Dict[str, DimensionDefinition]

_parse_variables(self, dictionary: Dict, available_dimensions: Dict[str, tsdat.config.dimension_definition.DimensionDefinition])Dict[str, tsdat.config.variable_definition.VariableDefinition]

Extracts the variables from the dataset_definition portion of the config file.

Parameters
  • dictionary (Dict) – The dataset_definition dictionary from the config file.

  • available_dimensions (Dict[str, DimensionDefinition]) – The DimensionDefinition objects that have already been parsed.

Returns

Returns a mapping of output variable names to VariableDefinition objects.

Return type

Dict[str, VariableDefinition]

_parse_coordinates(self, vars: Dict[str, tsdat.config.variable_definition.VariableDefinition])Tuple[Dict[str, tsdat.config.variable_definition.VariableDefinition], Dict[str, tsdat.config.variable_definition.VariableDefinition]]

Separates coordinate variables and data variables.

Determines which variables are coordinate variables and moves those variables from self.vars to self.coords. Coordinate variables are defined as variables that are dimensioned by themselves, i.e., var.name == var.dim.name is a true statement for coordinate variables, but false for data variables.

Parameters

vars (Dict[str, VariableDefinition]) – The dictionary of VariableDefinition objects to check.

Returns

The dictionary of dimensions in the dataset.

Return type

Tuple[Dict[str, VariableDefinition], Dict[str, VariableDefinition]]

_validate_dataset_definition(self)

Performs sanity checks on the DatasetDefinition object.

Raises

DefinitionError – If any sanity checks fail.

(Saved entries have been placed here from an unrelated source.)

(* ===== verification/Vulnerabilities.v ===== *)
(** * Vulnerability management ([pages/assets/VulnerabilitiesPage.tsx])

    The vulnerabilities ordered by a risk score computed from the CVSS score
    and a random EPSS score, with the deadline, the ticket and the exploit
    state computed from their position in the answer, and the dialog that
    accepts a risk with a compensating control. *)
From Stdlib Require Import QArith Qround Lqa.
From S2P Require Import Prelude JsString JsSet Dates Html Types Http AsyncState SharedUi.

Inductive exploitation := ExNone | ExKev | ExInternal.
#[export] Instance exploitation_eq_dec : EqDecision exploitation.
Proof. solve_decision. Defined.
Inductive ticket_status := TkOpen | TkInProgress | TkResolved | TkNone.
#[export] Instance ticket_status_eq_dec : EqDecision ticket_status.
Proof. solve_decision. Defined.
Inductive vuln_status := VsOpen | VsControl | VsPatched.
#[export] Instance vuln_status_eq_dec : EqDecision vuln_status.
Proof. solve_decision. Defined.

Definition ticket_str (t : ticket_status) : string :=
  match t with
  | TkOpen => "OPEN" | TkInProgress => "IN_PROGRESS" | TkResolved => "RESOLVED" | TkNone => "NONE"
  end.

Record EnhancedVulnerability := MkEnhancedVuln {
  ev_vuln : Vulnerability;
  ev_epssScore : Q;
  ev_activeExploitation : exploitation;
  ev_slaDueDate : string;
  ev_isOverdue : bool;
  ev_ticketStatus : ticket_status;
  ev_ticketId : string;
  ev_status : vuln_status;
  ev_combinedRiskScore : Z }.

Definition ev_id (v : EnhancedVulnerability) : string := vuln_id (ev_vuln v).

(** [Math.round] of an exact number: halves go up. *)
Definition round_q (x : Q) : Z := Qfloor (x + (1 # 2))%Q.

Definition epss_of (r : Q) : Q := (r * (8 # 10) + (1 # 10))%Q.
Definition risk_of (cvss epss : Q) : Z := round_q (cvss * epss * 10)%Q.

Section Load.
(** [setDate(getDate() + n)] in the browser's time zone. *)
Context (shift_days : Z -> Z -> Z).
(* ===== verification/EdrLogs.v ===== *)
(** * EDR telemetry ([pages/endpoints/EdrLogsPage.tsx])

    The event log of the fleet: the hosts, the event type and the keyword
    narrow it, filters can be saved as hunts in [localStorage], a live tail
    reloads it every three seconds, and suspicious events lead to the
    isolation page.

    The log is fetched by an effect that depends on the identity of the array
    [filter.hosts], not on its contents, so the arrays carry an identity
    here: an update that makes a new array fetches, one that copies the
    filter around it does not.  [ed_deps] is the array the effect ran for
    last. *)
From S2P Require Import Prelude JsString Dates Json Html Types Http AsyncState SharedUi.

(** ** Filters and hunts *)
Record host_array := HostArray { ha_id : nat; ha_hosts : list string }.
Record log_filter := LogFilter { lf_hosts : host_array; lf_keyword : string; lf_type : string }.
Record hunt := Hunt { hu_name : string; hu_filter : log_filter }.

(** [e.target.value.split(',').map(s => s.trim()).filter(Boolean)] *)
Definition parse_hosts (v : string) : list string :=
  filter (fun h => h <> EmptyString) (trim <$> split_on "," v).

Definition filter_doc (f : log_filter) : doc :=
  DObj [("hosts", DArr (DStr <$> ha_hosts (lf_hosts f))); ("keyword", DStr (lf_keyword f));
        ("type", DStr (lf_type f))].
Definition hunt_doc (h : hunt) : doc := DObj [("name", DStr (hu_name h)); ("filter", filter_doc (hu_filter h))].
Definition hunts_doc (hs : list hunt) : doc := DArr (hunt_doc <$> hs).

Definition json_str (v : json) : option string := match v with JStr s => Some s | _ => None end.

(** A stored hunt; its host array is a new object, the [i]-th. *)
Definition read_hunt (i : nat) (v : json) : option hunt :=
  match v with
  | JObj [(k1, JStr n); (k2, JObj [(k3, JArr hs); (k4, JStr kw); (k5, JStr ty)])] =>
      if bool_decide ([k1; k2; k3; k4; k5] = ["name"; "filter"; "hosts"; "keyword"; "type"])
      then hosts ← mapM json_str hs; Some (Hunt n (LogFilter (HostArray i hosts) kw ty))
      else None
  | _ => None
  end.

(** [useSavedView('edr_saved_hunts', [])]; [None] when the text is not a list of
    hunts as [saveView] writes them. *)
Definition load_hunts (stored : option string) : option (list hunt) :=
  if truthy_str stored then
    match json_parse (nullish stored EmptyString) with
    | Some (JArr vs) => mapM id (imap read_hunt vs)
    | _ => None
    end
  else Some [].

(** ** Events *)
Inductive pnode := PNode (name : string) (pid : Z) (children : list pnode).

Record raw_log := RawLog {
  rl_id : string; rl_host : string; rl_eventType : string; rl_timestamp : string;
  rl_process : string; rl_detail : string; rl_isSuspicious : bool }.

Record EnhancedEdrLog := EdrLog {
  el_log : raw_log; el_isSuspicious : bool; el_processTree : option pnode }.

Definition LOLBINS : list string :=
  ["powershell.exe -enc"; "certutil.exe -urlcache"; "wmic process call create"; "regsvr32.exe /s /u /i:"].

Definition enhance_log (l : raw_log) : EnhancedEdrLog :=
  EdrLog l
    (rl_isSuspicious l || existsb (fun b => includes b (to_lower (rl_detail l))) LOLBINS)
    (if String.eqb (rl_eventType l) "PROCESS_EXECUTION"
     then Some (PNode "explorer.exe" 1422 [PNode "cmd.exe" 5122 [PNode (rl_process l) 8192 []]])
     else None).

Record edr_state := EdrState {
  ed_async : async (list EnhancedEdrLog);
  ed_filter : log_filter;
  ed_savedHunts : list hunt;
  ed_storage : option string;
  ed_huntNameInput : string;
  ed_isLiveTail : bool;
  ed_processTreeModal : option EnhancedEdrLog;
  ed_deps : option nat;
  ed_fresh : nat;
  ed_flight : flight unit }.

Inductive edr_effect := GetLogs (url : string) | EdrNavigate (path : string).

Inductive edr_event :=
| EdMount
| EdHosts (v : string) | EdType (v : string) | EdKeyword (v : string)
| EdHuntName (v : string) | EdSaveHunt | EdHunt (h : hunt)
| EdLiveTail | EdTick
| EdHost (h : string)
| EdPivot (h : string)
| EdOpenTree (r : EnhancedEdrLog) | EdCloseTree
| EdLoaded (k : nat) (r : http_result (list raw_log)).

Definition edr_init (initialHost stored : option string) (hunts : list hunt) : edr_state :=
  let n := length hunts in
  EdrState async_init
    (LogFilter (HostArray n (if truthy_str initialHost then [nullish initialHost EmptyString] else []))
       EmptyString "all")
    hunts stored EmptyString false None None (S n) fl_empty.

Definition ed_set_filter f n s := EdrState (ed_async s) f (ed_savedHunts s) (ed_storage s) (ed_huntNameInput s)
  (ed_isLiveTail s) (ed_processTreeModal s) (ed_deps s) n (ed_flight s).
Definition ed_set_hunts hs st i s := EdrState (ed_async s) (ed_filter s) hs st i
  (ed_isLiveTail s) (ed_processTreeModal s) (ed_deps s) (ed_fresh s) (ed_flight s).
Definition ed_set_view b t s := EdrState (ed_async s) (ed_filter s) (ed_savedHunts s) (ed_storage s)
  (ed_huntNameInput s) b t (ed_deps s) (ed_fresh s) (ed_flight s).
Definition ed_set_load a d f s := EdrState a (ed_filter s) (ed_savedHunts s) (ed_storage s)
  (ed_huntNameInput s) (ed_isLiveTail s) (ed_processTreeModal s) d (ed_fresh s) f.

(** [setFilter({ ...filter, hosts: [...] })] with a new array *)
Definition set_hosts (hs : list string) (s : edr_state) : edr_state :=
  ed_set_filter (LogFilter (HostArray (ed_fresh s) hs) (lf_keyword (ed_filter s)) (lf_type (ed_filter s)))
    (S (ed_fresh s)) s.

Definition logs_url (f : log_filter) : string :=
  "/endpoints/logs?hosts=" +:+
  (if 0 <? length (ha_hosts (lf_hosts f)) then join "," (ha_hosts (lf_hosts f)) else "all").

Definition edr_execute (s : edr_state) : edr_state * list edr_effect :=
  (ed_set_load (async_start (ed_async s)) (ed_deps s) (fl_await tt (ed_flight s)) s,
   [GetLogs (logs_url (ed_filter s))]).

(** The effect on [filter.hosts], after a commit. *)
Definition edr_commit (s : edr_state) : edr_state * list edr_effect :=
  let now := ha_id (lf_hosts (ed_filter s)) in
  if bool_decide (ed_deps s = Some now) then (s, [])
  else edr_execute (ed_set_load (ed_async s) (Some now) (ed_flight s) s).
(* ===== verification/ResiliencePanel.v ===== *)
(** * Node resilience ([features/agent-ops/AgentResilienceStatus.tsx])

    The panel of the overview page on the four nodes of the agent pipeline.
    It starts from sample figures, replaces them when the backend sends a
    summary, and updates one node per live event.  Latencies and rates are
    doubles ([spec_float], with the operations of [Dates]); [number_text] is
    how the browser prints a number. *)
From Stdlib Require Import SpecFloat.
From S2P Require Import Prelude JsString Dates Html Sockets.
#[local] Open Scope nat_scope.

Inductive node_status := NodeHealthy | NodeDegraded | NodeFailed | NodeIdle.
#[export] Instance node_status_eq_dec : EqDecision node_status.
Proof. solve_decision. Defined.

Record AgentNode := MkAgentNode {
  an_name : string; an_status : node_status; an_latencyMs : spec_float; an_lastEventAt : option string; an_fallbackRate : spec_float }.

Record ResilienceData := MkResilience {
  rd_nodes : list AgentNode; rd_totalProcessed : Z; rd_fallbackTotal : Z; rd_provider : string }.

(** [loaded] is the time at which the module was loaded. *)
Definition MOCK_INITIAL (loaded : string) : ResilienceData :=
  MkResilience
    [MkAgentNode "Ingest" NodeHealthy (f64_of_Z 12) (Some loaded) (f64_of_Z 0);
     MkAgentNode "Deobfuscation" NodeHealthy (f64_of_Z 340) (Some loaded) (f64_of_Z 2);
     MkAgentNode "LLMTriage" NodeDegraded (f64_of_Z 1820) (Some loaded) (f64_of_Z 18);
     MkAgentNode "Action" NodeHealthy (f64_of_Z 55) (Some loaded) (f64_of_Z 0)]
    4821 91 "openai/gpt-4o-mini".

Record live_event := LiveEvent {
  lv_node : option string; lv_latencyMs : option spec_float; lv_timestamp : option string; lv_status : option string }.

(** A frame that does not parse is ignored. *)
Inductive res_frame := Summary (payload : ResilienceData) | LiveFrame (ev : option live_event) | OtherFrame.

Record rs_state := ResState { rs_data : ResilienceData; rs_connected : bool; rs_pool : pool; rs_mounted : bool }.

Inductive rs_event :=
| RsOpened (i : nat) | RsFrame (i : nat) (m : res_frame) | RsError (i : nat) | RsClosed (i : nat) | RsTimer | RsUnmount.

Definition rs_mount (loaded : string) : rs_state :=
  ResState (MOCK_INITIAL loaded) false (po_connect po_init) true.

(** A number is truthy when it is neither zero nor [NaN]. *)
Definition truthy_f64 (x : spec_float) : bool := negb (SFeqb x (f64_of_Z 0)) && SFeqb x x.

(** The live events that count: those with a truthy latency and a node. *)
Definition counted (ev : option live_event) : option (live_event * string * spec_float) :=
  e ← ev; n ← lv_node e; ms ← lv_latencyMs e;
  if truthy_f64 ms && negb (String.eqb n EmptyString) then Some (e, n, ms) else None.

Definition touch (e : live_event) (n : string) (ms : spec_float) (a : AgentNode) : AgentNode :=
  if String.eqb (an_name a) n
  then MkAgentNode (an_name a) (if bool_decide (lv_status e = Some "failed") then NodeDegraded else NodeHealthy) ms
         (lv_timestamp e) (an_fallbackRate a)
  else a.

Definition apply_live (ev : option live_event) (d : ResilienceData) : ResilienceData :=
  match counted ev with
  | Some (e, n, ms) =>
      MkResilience (touch e n ms <$> rd_nodes d) (rd_totalProcessed d + 1) (rd_fallbackTotal d) (rd_provider d)
  | None => d
  end.

Definition on_res_frame (m : res_frame) (d : ResilienceData) : ResilienceData :=
  match m with Summary p => p | LiveFrame ev => apply_live ev d | OtherFrame => d end.

Definition rs_handle (e : rs_event) (s : rs_state) : rs_state * list unit :=
  match e with
  | RsOpened i => (ResState (rs_data s) true (po_opened i (rs_pool s)) (rs_mounted s), [])
  | RsFrame _ m => (ResState (on_res_frame m (rs_data s)) (rs_connected s) (rs_pool s) (rs_mounted s), [])
  | RsError _ => (ResState (rs_data s) false (rs_pool s) (rs_mounted s), [])
  | RsClosed i => (ResState (rs_data s) false (po_closed i (rs_pool s)) (rs_mounted s), [])
  | RsTimer => (ResState (rs_data s) (rs_connected s) (po_fired (rs_pool s)) (rs_mounted s), [])
  | RsUnmount => (ResState (rs_data s) (rs_connected s) (po_close_ref (rs_pool s)) false, [])
  end.

Definition rs_enabled (s : rs_state) (e : rs_event) : Prop :=
  match e with
  | RsOpened i => po_socks (rs_pool s) !! i = Some WsConnecting
  | RsFrame i _ => po_socks (rs_pool s) !! i = Some WsOpen
  | RsError i | RsClosed i => exists r, po_socks (rs_pool s) !! i = Some r /\ r <> WsClosed
  | RsTimer => 0 < po_timers (rs_pool s)
  | RsUnmount => rs_mounted s = true
  end.

(** ** The rendered panel *)
Definition statusColor (st : node_status) : string :=
  match st with
  | NodeHealthy => "text-emerald-400" | NodeDegraded => "text-amber-400" | NodeFailed => "text-red-400" | NodeIdle => "text-slate-500"
  end.

Definition statusBg (st : node_status) : string :=
  match st with
  | NodeHealthy => "bg-emerald-500" | NodeDegraded => "bg-amber-500 animate-pulse"
  | NodeFailed => "bg-red-500 animate-pulse" | NodeIdle => "bg-slate-600"
  end.

Definition status_text (st : node_status) : string :=
  match st with NodeHealthy => "healthy" | NodeDegraded => "degraded" | NodeFailed => "failed" | NodeIdle => "idle" end.

Definition latencyColor (ms : spec_float) : string :=
  if SFltb ms (f64_of_Z 200) then "text-emerald-400" else if SFltb ms (f64_of_Z 1000) then "text-amber-400" else "text-red-400".

Definition bar_color (ms : spec_float) : string :=
  if SFltb ms (f64_of_Z 200) then "bg-emerald-500" else if SFltb ms (f64_of_Z 1000) then "bg-amber-500" else "bg-red-500".

(** [Math.min(x, y)], which is [NaN] when one of them is. *)
Definition f64_min (x y : spec_float) : spec_float :=
  if negb (SFeqb x x) || negb (SFeqb y y) then S754_nan else if SFltb x y then x else y.

(** [Math.min((node.latencyMs / 2000) * 100, 100)] *)
Definition bar_width (ms : spec_float) : spec_float :=
  f64_min (f64_mul (f64_div ms (f64_of_Z 2000)) (f64_of_Z 100)) (f64_of_Z 100).

Definition rate_tenths (d : ResilienceData) : Z :=
  f64_tenths (f64_mul (f64_div (f64_of_Z (rd_fallbackTotal d)) (f64_of_Z (rd_totalProcessed d))) (f64_of_Z 100)).

Definition fallbackRate (d : ResilienceData) : string :=
  if Z.ltb 0 (rd_totalProcessed d) then fixed1 (rate_tenths d) else "0.0".

(** [parseFloat(fallbackRate) > 10] *)
Definition rate_high (d : ResilienceData) : bool :=
  Z.ltb 0 (rd_totalProcessed d) && Z.ltb 100 (rate_tenths d).

Section View.
Context (number_text : spec_float -> string) (locale_number : Z -> string) (locale_time : string -> string).

Definition node_card (i : nat) (a : AgentNode) : html unit :=
  El "div" "" (
    [Text (nullish (["①"; "②"; "③"; "④"] !! i) EmptyString +:+ " " +:+ an_name a);
     El "span" (statusBg (an_status a)) [];
     El "span" (statusColor (an_status a)) [Text (status_text (an_status a))];
     Text "Latency"; El "span" (latencyColor (an_latencyMs a)) [Text (number_text (an_latencyMs a) +:+ "ms")];
     El "div" (bar_color (an_latencyMs a)) [Text ("width: " +:+ number_text (bar_width (an_latencyMs a)) +:+ "%")]]
    ++ when (SFltb (f64_of_Z 0) (an_fallbackRate a)) [Text ("⚠ " +:+ number_text (an_fallbackRate a) +:+ "% fallback")]
    ++ when (truthy_str (an_lastEventAt a)) [Text ("Last: " +:+ locale_time (nullish (an_lastEventAt a) EmptyString))]).

Definition pipeline_arrow (nodes : list AgentNode) (i : nat) (a : AgentNode) : html unit :=
  El "span" (statusColor (an_status a)) (Text (an_name a) :: when (i <? length nodes - 1) [Text "→"]).

Definition rs_view (s : rs_state) : html unit :=
  let d := rs_data s in
  El "div" "" (
    [El "h3" "" [Text "🧠 LangGraph Node Resilience"];
     El "span" (if rs_connected s then "bg-emerald-500 animate-pulse" else "bg-slate-600") [];
     El "span" (if rs_connected s then "text-emerald-400" else "text-slate-500") [Text (if rs_connected s then "LIVE" else "MOCK")];
     Text "Provider: "; Text (rd_provider d);
     Text "Processed: "; Text (locale_number (rd_totalProcessed d));
     Text "Fallback Rate: ";
     El "span" (if rate_high d then "text-amber-400" else "text-emerald-400") [Text (fallbackRate d +:+ "%")]]
    ++ imap node_card (rd_nodes d)
    ++ imap (pipeline_arrow (rd_nodes d)) (rd_nodes d)).
End View.

(** ** The nodes follow the events *)
Definition live_of (e : rs_event) : option (live_event * string * spec_float) :=
  match e with RsFrame _ (LiveFrame ev) => counted ev | _ => None end.
Definition no_summary (e : rs_event) : Prop := match e with RsFrame _ (Summary _) => False | _ => True end.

get_attr(self, attribute_name)Any

Retrieves the value of the attribute requested, or None if it does not exist.

Parameters

attribute_name (str) – The name of the attribute to retrieve.

Returns

The value of the attribute, or None.

Return type

Any

get_variable_names(self)List[str]

Retrieves the list of variable names. Note that this excludes coordinate variables.

Returns

The list of variable names.

Return type

List[str]

get_variable(self, variable_name: str)tsdat.config.variable_definition.VariableDefinition

Attemps to retrieve the requested variable. First searches the data variables, then searches the coordinate variables. Returns None if no data or coordinate variables have been defined with the requested variable name.

Parameters

variable_name (str) – The name of the variable to retrieve.

Returns

Returns the VariableDefinition for the variable, or None if the variable could not be found.

Return type

VariableDefinition

get_coordinates(self, variable: tsdat.config.variable_definition.VariableDefinition)List[tsdat.config.variable_definition.VariableDefinition]

Returns the coordinate VariableDefinition object(s) that dimension the requested VariableDefinition.

Parameters

variable (VariableDefinition) – The VariableDefinition whose coordinate variables should be retrieved.

Returns

A list of VariableDefinition coordinate variables that dimension the provided VariableDefinition.

Return type

List[VariableDefinition]

get_static_variables(self)List[tsdat.config.variable_definition.VariableDefinition]

Retrieves a list of static VariableDefinition objects. A variable is defined as static if it has a “data” section in the config file, which would mean that the variable’s data is defined statically. For example, in the config file snippet below, “depth” is a static variable:

depth:
  data: [4, 8, 12]
  dims: [depth]
  type: int
  attrs:
    long_name: Depth
    units: m
Returns

The list of static VariableDefinition objects.

Return type

List[VariableDefinition]

class tsdat.config.QualityManagerDefinition(name: str, dictionary: Dict)

Wrapper for the quality_management portion of the pipeline config file.

Parameters
  • name (str) – The name of the quality manager in the config file.

  • dictionary (Dict) – The dictionary contents of the quality manager from the config file.